Section Linspace.
Variables (start stop : Qc) (num : Z).
Hypothesis Hnum : (0 ≤ num)%Z.

Local Abbreviation ramp := (linspace_ramp start stop num).

Lemma length_ramp : length ramp = Z.to_nat num.
Proof.
  unfold linspace_ramp. rewrite length_fmap.
  case_decide; unfold vscale; rewrite !length_fmap, length_py_range;
    f_equal; lia.
Qed.

Lemma linspace_eval :
  linspace start stop num
  = Ok (if decide (1 < num)%Z
        then <[(Z.to_nat num - 1)%nat := stop]> ramp else ramp).
Proof.
  unfold linspace. rewrite decide_False by lia. fold (linspace_ramp start stop num).
  case_decide; [|done].
  rewrite setitem_back by (rewrite length_ramp; lia).
  by rewrite length_ramp.
Qed.

Lemma linspace_length (xs : list Qc) :
  linspace start stop num = Ok xs → length xs = Z.to_nat num.
Proof.
  rewrite linspace_eval. intros [= <-].
  case_decide; rewrite ?length_insert; apply length_ramp.
Qed.

Lemma linspace_lookup (xs : list Qc) (k : nat) :
  linspace start stop num = Ok xs → (2 ≤ num)%Z → (Z.of_nat k < num)%Z →
  xs !! k
  = Some (start + Qc_of_Z (Z.of_nat k) * (stop - start) / Qc_of_Z (num - 1)).
Proof.
  rewrite linspace_eval. intros [= <-] H2 Hk.
  rewrite decide_True by lia.
  assert (Hne : Qc_of_Z (num - 1) ≠ 0).
  { rewrite <- Z2Qc_inj_0. intros H%Z2Qc_inj. lia. }
  destruct (decide (k = Z.to_nat num - 1)%nat) as [->|Hne'].
  - rewrite list_lookup_insert_eq by (rewrite length_ramp; lia).
    replace (Z.of_nat (Z.to_nat num - 1)) with (num - 1)%Z by lia.
    f_equal. by apply affine_at_end.
  - rewrite list_lookup_insert_ne by done.
    unfold linspace_ramp. rewrite decide_True by lia. unfold vscale.
    rewrite !list_lookup_fmap, lookup_py_range by lia. cbn.
    f_equal. by apply affine_at.
Qed.

End Linspace.

(** A single sample is [start]. *)
Lemma linspace_one (start stop : Qc) : linspace start stop 1 = Ok [start].
Proof.
  rewrite linspace_eval by done. rewrite decide_False by lia.
  unfold linspace_ramp. rewrite decide_False by lia. cbn.
  apply (f_equal Ok), (f_equal (λ u, [u])).
  change (Qc_of_Z (0 + Z.of_nat 0)) with (Qc_of_Z 0).
  rewrite Z2Qc_inj_0. ring.
Qed.

(** ** [__init__] *)

Lemma length_empty2 junk site rows cols :
  length (empty2 junk site rows cols) = Z.to_nat rows.
Proof. unfold empty2. by rewrite length_fmap, length_seq. Qed.

Lemma empty2_widths junk site rows cols :
  Forall (λ r, length r = Z.to_nat cols) (empty2 junk site rows cols).
Proof.
  unfold empty2. apply Forall_fmap, Forall_forall. intros i _. cbn.
  by rewrite length_fmap, length_seq.
Qed.

Lemma np_empty2_Ok junk site rows cols :
  (0 ≤ rows)%Z → (0 ≤ cols)%Z →
  np_empty2 junk site rows cols = Ok (empty2 junk site rows cols).
Proof. intros. unfold np_empty2. by rewrite decide_False by lia. Qed.

Lemma np_empty2_inv junk site rows cols a :
  np_empty2 junk site rows cols = Ok a →
  (0 ≤ rows)%Z ∧ (0 ≤ cols)%Z ∧ a = empty2 junk site rows cols.
Proof.
  unfold np_empty2. case_decide; [done|]. intros [= <-].
  repeat split; lia.
Qed.

Lemma py_div_Ok (a b c : Qc) : py_div a b = Ok c → b ≠ 0 ∧ c = a / b.
Proof. unfold py_div. case_decide; [done|]. by intros [= <-]. Qed.



Lemma square_nonzero_inv (d : Qc) : 2 * (d * d) ≠ 0 → d ≠ 0.
Proof. intros H ->. apply H. ring. Qed.

Lemma py_index_zero (n i : nat) : py_index n 0 = Ok i → i = 0%nat ∧ (0 < n)%nat.
Proof. unfold py_index. repeat case_decide; intros [= <-]; lia. Qed.

Lemma assign_row_inv (a a' : list (list Qc)) (k : Z) (v : list Qc) :
  assign_row a k v = Ok a' →
  ∃ i row v', py_index (length a) k = Ok i ∧ a !! i = Some row
    ∧ broadcast_to (length row) v = Ok v' ∧ a' = <[i := v']> a.
Proof.
  unfold assign_row. intros H.
  apply bind_Ok_inv in H as (row & Hrow & H).
  apply bind_Ok_inv in H as (v' & Hv & H).
  apply getitem_Ok in Hrow as (i & Hi & Hrow).
  apply setitem_Ok in H as (i' & Hi' & ->).
  rewrite Hi in Hi'. injection Hi' as <-. eauto 10.
Qed.

Lemma setitem2_Ok (a a' : list (list Qc)) (key col : Z) (v : Qc) :
  setitem2 a key col v = Ok a' →
  ∃ i row, a !! i = Some row ∧ (0 < length row)%nat.
Proof.
  unfold setitem2. intros H.
  apply bind_Ok_inv in H as (row & Hrow & H).
  apply bind_Ok_inv in H as (row' & Hrow' & H).
  apply getitem_Ok in Hrow as (i & Hi & Hrow).
  apply setitem_Ok in Hrow' as (j & Hj & _).
  apply py_index_Ok in Hj as [Hj _]. exists i, row. split; [done|lia].
Qed.

Lemma setbcs_inv_width (self self' : Wavefunction) (u : unit) :
  _setbcs 0 self = Ok (u, self') →
  ∃ r, real self !! 0%nat = Some r ∧ (0 < length r)%nat.
Proof.
  unfold _setbcs, c_to_tup. intros H.
  apply bind_Ok_inv in H as (a' & Ha' & _).
  unfold setitem2 in Ha'.
  apply bind_Ok_inv in Ha' as (row & Hrow & Ha').
  apply bind_Ok_inv in Ha' as (row' & Hrow' & _).
  apply getitem_Ok in Hrow as (i & Hi & Hrow).
  apply py_index_zero in Hi as [-> _].
  apply setitem_Ok in Hrow' as (j & Hj & _).
  apply py_index_Ok in Hj as [Hj _]. exists row. split; [done | lia].
Qed.

Lemma assign_row_bcast (a : list (list Qc)) (k : Z) (row v v' : list Qc) :
  (0 ≤ k)%Z → a !! Z.to_nat k = Some row →
  broadcast_to (length row) v = Ok v' →
  assign_row a k v = Ok (<[Z.to_nat k := v']> a).
Proof.
  intros Hk Ha Hv. unfold assign_row.
  rewrite (getitem_lit _ _ _ Hk Ha). ok_step. rewrite Hv. ok_step.
  apply setitem_front. apply lookup_lt_Some in Ha. lia.
Qed.

Section Init.
Variable junk : nat → nat → nat → Qc.
Variable initial : list Qc → list complex.
Variables (dx dt_ : Qc) (xrange trange : Qc * Qc).
Variable b : complex * complex.

Local Abbreviation nx_ := (grid_count dx xrange).
Local Abbreviation nt_ := (grid_count dt_ trange).
Local Abbreviation INIT := (__init__ junk initial dx dt_ xrange trange b).

(** The statements of [__init__] after the two counts are known. *)
Lemma init_tail_eval (NX NT : Z) (mu_ : Qc) (xs ts r0 m0 : list Qc) :
  (1 ≤ NX)%Z → (1 ≤ NT)%Z →
  broadcast_to (Z.to_nat NX) (np_real (initial xs)) = Ok r0 →
  broadcast_to (Z.to_nat NX) (np_imag (initial xs)) = Ok m0 →
  (real ← assign_row (empty2 junk 0 NT NX) 0 (np_real (initial xs));
   imag ← assign_row (empty2 junk 1 NT NX) 0 (np_imag (initial xs));
   '(_, self) ← _setbcs 0
     (mkWavefunction (dx * dx) dt_ mu_ NX NT real imag (NT, NX) xs ts b);
   Ok self)
  = Ok (mkWavefunction (dx * dx) dt_ mu_ NX NT
          (<[0%nat := pin_row (creal b.1) (creal b.2) r0]> (empty2 junk 0 NT NX))
          (<[0%nat := pin_row (cimag b.1) (cimag b.2) m0]> (empty2 junk 1 NT NX))
          (NT, NX) xs ts b).
Proof.
  intros Hnx Hnt Hr0 Hm0.
  assert (Hrow : ∀ site, ∃ row, empty2 junk site NT NX !! 0%nat = Some row
                                ∧ length row = Z.to_nat NX).
  { intros site.
    destruct (empty2 junk site NT NX !! 0%nat) as [row|] eqn:E.
    - exists row. split; [done|].
      by apply (Forall_lookup_1 _ _ _ _ (empty2_widths junk site NT NX) E).
    - apply lookup_ge_None in E. rewrite length_empty2 in E. lia. }
  destruct (Hrow 0%nat) as (row0 & E0 & L0).
  destruct (Hrow 1%nat) as (row1 & E1 & L1).
  assert (Lr0 : length r0 = Z.to_nat NX) by (by eapply broadcast_to_length).
  assert (Lm0 : length m0 = Z.to_nat NX) by (by eapply broadcast_to_length).
  rewrite (assign_row_bcast (empty2 junk 0 NT NX) 0 row0 _ r0)
    by (done || by rewrite L0).
  ok_step.
  rewrite (assign_row_bcast (empty2 junk 1 NT NX) 0 row1 _ m0)
    by (done || by rewrite L1).
  ok_step.
  rewrite (setbcs_eval _ 0 r0 m0).
  - ok_step. unfold set_real, set_imag.
    cbn [real imag boundaries dx2 dt mu nx nt shape x t].
    by rewrite !list_insert_insert_eq.
  - apply list_lookup_insert_eq. rewrite length_empty2. lia.
  - apply list_lookup_insert_eq. rewrite length_empty2. lia.
  - lia.
  - lia.
Qed.


(** Conversely, these conditions are all that a completed construction
    implies. *)
Lemma init_inv (w : Wavefunction) :
  INIT = Ok w →
  dx ≠ 0 ∧ dt_ ≠ 0 ∧ (1 ≤ nx_)%Z ∧ (1 ≤ nt_)%Z
  ∧ ∃ xs ts r0 m0,
      linspace xrange.1 xrange.2 nx_ = Ok xs
      ∧ linspace xrange.1 xrange.2 nt_ = Ok ts
      ∧ broadcast_to (Z.to_nat nx_) (np_real (initial xs)) = Ok r0
      ∧ broadcast_to (Z.to_nat nx_) (np_imag (initial xs)) = Ok m0
      ∧ w = init_value junk dx dt_ xrange trange b xs ts r0 m0.
Proof.
  unfold init_value, grid_count, __init__. intros H.
  apply bind_Ok_inv in H as (mu_ & Hmu & H).
  apply bind_Ok_inv in H as (qx & Hqx & H).
  apply bind_Ok_inv in H as (qt & Hqt & H).
  apply py_div_Ok in Hmu as [Hdx%square_nonzero_inv ->].
  apply py_div_Ok in Hqx as [_ ->]. apply py_div_Ok in Hqt as [Hdt ->].
  revert H.
  generalize (py_round ((xrange.2 - xrange.1) / dx)).
  generalize (py_round ((trange.2 - trange.1) / dt_)).
  intros NT NX H.
  apply bind_Ok_inv in H as (real0 & Hreal0 & H).
  apply bind_Ok_inv in H as (imag0 & Himag0 & H).
  apply np_empty2_inv in Hreal0 as (Hnt0 & Hnx0 & ->).
  apply np_empty2_inv in Himag0 as (_ & _ & ->).
  apply bind_Ok_inv in H as (xs & Hxs & H).
  apply bind_Ok_inv in H as (ts & Hts & H).
  pose proof H as H'.
  apply bind_Ok_inv in H as (real1 & Hreal1 & H).
  apply bind_Ok_inv in H as (imag1 & Himag1 & H).
  apply bind_Ok_inv in H as ([[] self] & Hbcs & H).
  apply assign_row_inv in Hreal1 as (i & row & r0 & Hi & Hrow & Hr0 & ->).
  apply assign_row_inv in Himag1 as (i' & row' & m0 & Hi' & Hrow' & Hm0 & ->).
  apply py_index_zero in Hi as [-> Hnt]. apply py_index_zero in Hi' as [-> _].
  rewrite length_empty2 in Hnt.
  pose proof (Forall_lookup_1 _ _ _ _ (empty2_widths junk 0 NT NX) Hrow)
    as Lrow.
  pose proof (Forall_lookup_1 _ _ _ _ (empty2_widths junk 1 NT NX) Hrow')
    as Lrow'.
  cbv beta in Lrow, Lrow'. rewrite Lrow in Hr0. rewrite Lrow' in Hm0.
  assert (Hnx : (1 ≤ NX)%Z).
  { apply setbcs_inv_width in Hbcs as (r & Hr & Hlen).
    cbn [real] in Hr.
    rewrite list_lookup_insert_eq in Hr by (rewrite length_empty2; lia).
    injection Hr as <-.
    erewrite broadcast_to_length in Hlen by done. lia. }
  repeat split; [done | done | done | lia |].
  exists xs, ts, r0, m0. repeat split; try done.
  rewrite (init_tail_eval NX NT _ xs ts r0 m0) in H' by (done || lia).
  by injection H'.
Qed.

End Init.

(** ** The loop of [solve] *)

Lemma pin_row_length b0 b1 r : length (pin_row b0 b1 r) = length r.
Proof. unfold pin_row. by rewrite !length_insert. Qed.

Lemma pin_row_last b0 b1 r :
  (0 < length r)%nat → pin_row b0 b1 r !! (length r - 1)%nat = Some b1.
Proof.
  intros. unfold pin_row. apply list_lookup_insert_eq.
  rewrite length_insert. lia.
Qed.

Lemma pin_row_first b0 b1 r :
  (2 ≤ length r)%nat → pin_row b0 b1 r !! 0%nat = Some b0.
Proof.
  intros. unfold pin_row. rewrite list_lookup_insert_ne by lia.
  apply list_lookup_insert_eq. lia.
Qed.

____________________

Copy out the range of lines above starting at the line with "unfold _setbcs, c_to_tup. intros H." and ending at the line with "Lemma init_tail_eval (NX", exactly and including both.

ANSWER TO THE PROBLEM |
  unfold _setbcs, c_to_tup. intros H.
  apply bind_Ok_inv in H as (a' & Ha' & _).
  unfold setitem2 in Ha'.
  apply bind_Ok_inv in Ha' as (row & Hrow & Ha').
  apply bind_Ok_inv in Ha' as (row' & Hrow' & _).
  apply getitem_Ok in Hrow as (i & Hi & Hrow).
  apply py_index_zero in Hi as [-> _].
  apply setitem_Ok in Hrow' as (j & Hj & _).
  apply py_index_Ok in Hj as [Hj _]. exists row. split; [done | lia].
Qed.

Lemma assign_row_bcast (a : list (list Qc)) (k : Z) (row v v' : list Qc) :
  (0 ≤ k)%Z → a !! Z.to_nat k = Some row →
  broadcast_to (length row) v = Ok v' →
  assign_row a k v = Ok (<[Z.to_nat k := v']> a).
Proof.
  intros Hk Ha Hv. unfold assign_row.
  rewrite (getitem_lit _ _ _ Hk Ha). ok_step. rewrite Hv. ok_step.
  apply setitem_front. apply lookup_lt_Some in Ha. lia.
Qed.

Section Init.
Variable junk : nat → nat → nat → Qc.
Variable initial : list Qc → list complex.
Variables (dx dt_ : Qc) (xrange trange : Qc * Qc).
Variable b : complex * complex.

Local Abbreviation nx_ := (grid_count dx xrange).
Local Abbreviation nt_ := (grid_count dt_ trange).
Local Abbreviation INIT := (__init__ junk initial dx dt_ xrange trange b).

(** The statements of [__init__] after the two counts are known. *)
Lemma init_tail_eval (NX NT : Z) (mu_ : Qc) (xs ts r0 m0 : list Qc) :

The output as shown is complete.